(** Whatever [_get_target] returns in multi-target mode comes from the
    request: the target parameter is [ip], a colon, [port] and then nothing
    or a colon and more, with no colon in [ip] and [port], and the password
    is the password parameter. *)
Theorem get_target_multi_sound (self : SRCDSExporter) (req : request)
        (t : target)
        (Hmode : _single_server self = false)
        (Hok : _get_target self req = Ok t) :
  exists ip port password more,
    t = (PStr ip, PStr port, PStr password)
    /\ str_contains ":" ip = false /\ str_contains ":" port = false
    /\ query_getitem "target" (query req)
       = Ok (ip ++ ":" ++ port
             ++ match more with
                | Some rest => String ":" rest
                | None => ""
                end)%string
    /\ query_getitem "password" (query req) = Ok password.
Proof.
  unfold _get_target in Hok. rewrite Hmode in Hok.
  destruct (query_getitem "target" (query req)) as [tgt|e]; [|discriminate].
  destruct (str_split_on ":" tgt) as [|ip [|port fs]] eqn:Es;
    cbn in Hok; try discriminate.
  destruct (query_getitem "password" (query req)) as [password|e];
    [|discriminate].
  inversion Hok; subst t; clear Hok.
  destruct (str_split_on_head ":" tgt ip (port :: fs) Es)
    as [Hip [rest [-> Hrest]]].
  destruct (str_split_on_head ":" rest port fs Hrest) as [Hport Hfs].
  destruct fs as [|g gs].
  - exists ip, port, password, None. subst rest. cbn [append].
    rewrite str_app_empty. now repeat split.
  - destruct Hfs as [rest' [-> _]].
    exists ip, port, password, (Some rest'). now repeat split.
Qed.

Lemma get_target_multi_sound_witness :
  exists ip port password more,
    (PStr "1.2.3.4", PStr "27015", PStr "secret")
    = (PStr ip, PStr port, PStr password)
    /\ str_contains ":" ip = false /\ str_contains ":" port = false
    /\ query_getitem "target" (query scrape_request)
       = Ok (ip ++ ":" ++ port
             ++ match more with
                | Some rest => String ":" rest
                | None => ""
                end)%string
    /\ query_getitem "password" (query scrape_request) = Ok password.
Proof.
  exact (get_target_multi_sound multi_exporter scrape_request
           (PStr "1.2.3.4", PStr "27015", PStr "secret") eq_refl eq_refl).
Defined.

━━━━━━━━━━━━━━━━

▶ _Exercise goal_
I'd like every line with the string "Hrest" copied from the listing.

▶ _Finished exercise_
    as [Hip [rest [-> Hrest]]].
  destruct (str_split_on_head ":" rest port fs Hrest) as [Hport Hfs].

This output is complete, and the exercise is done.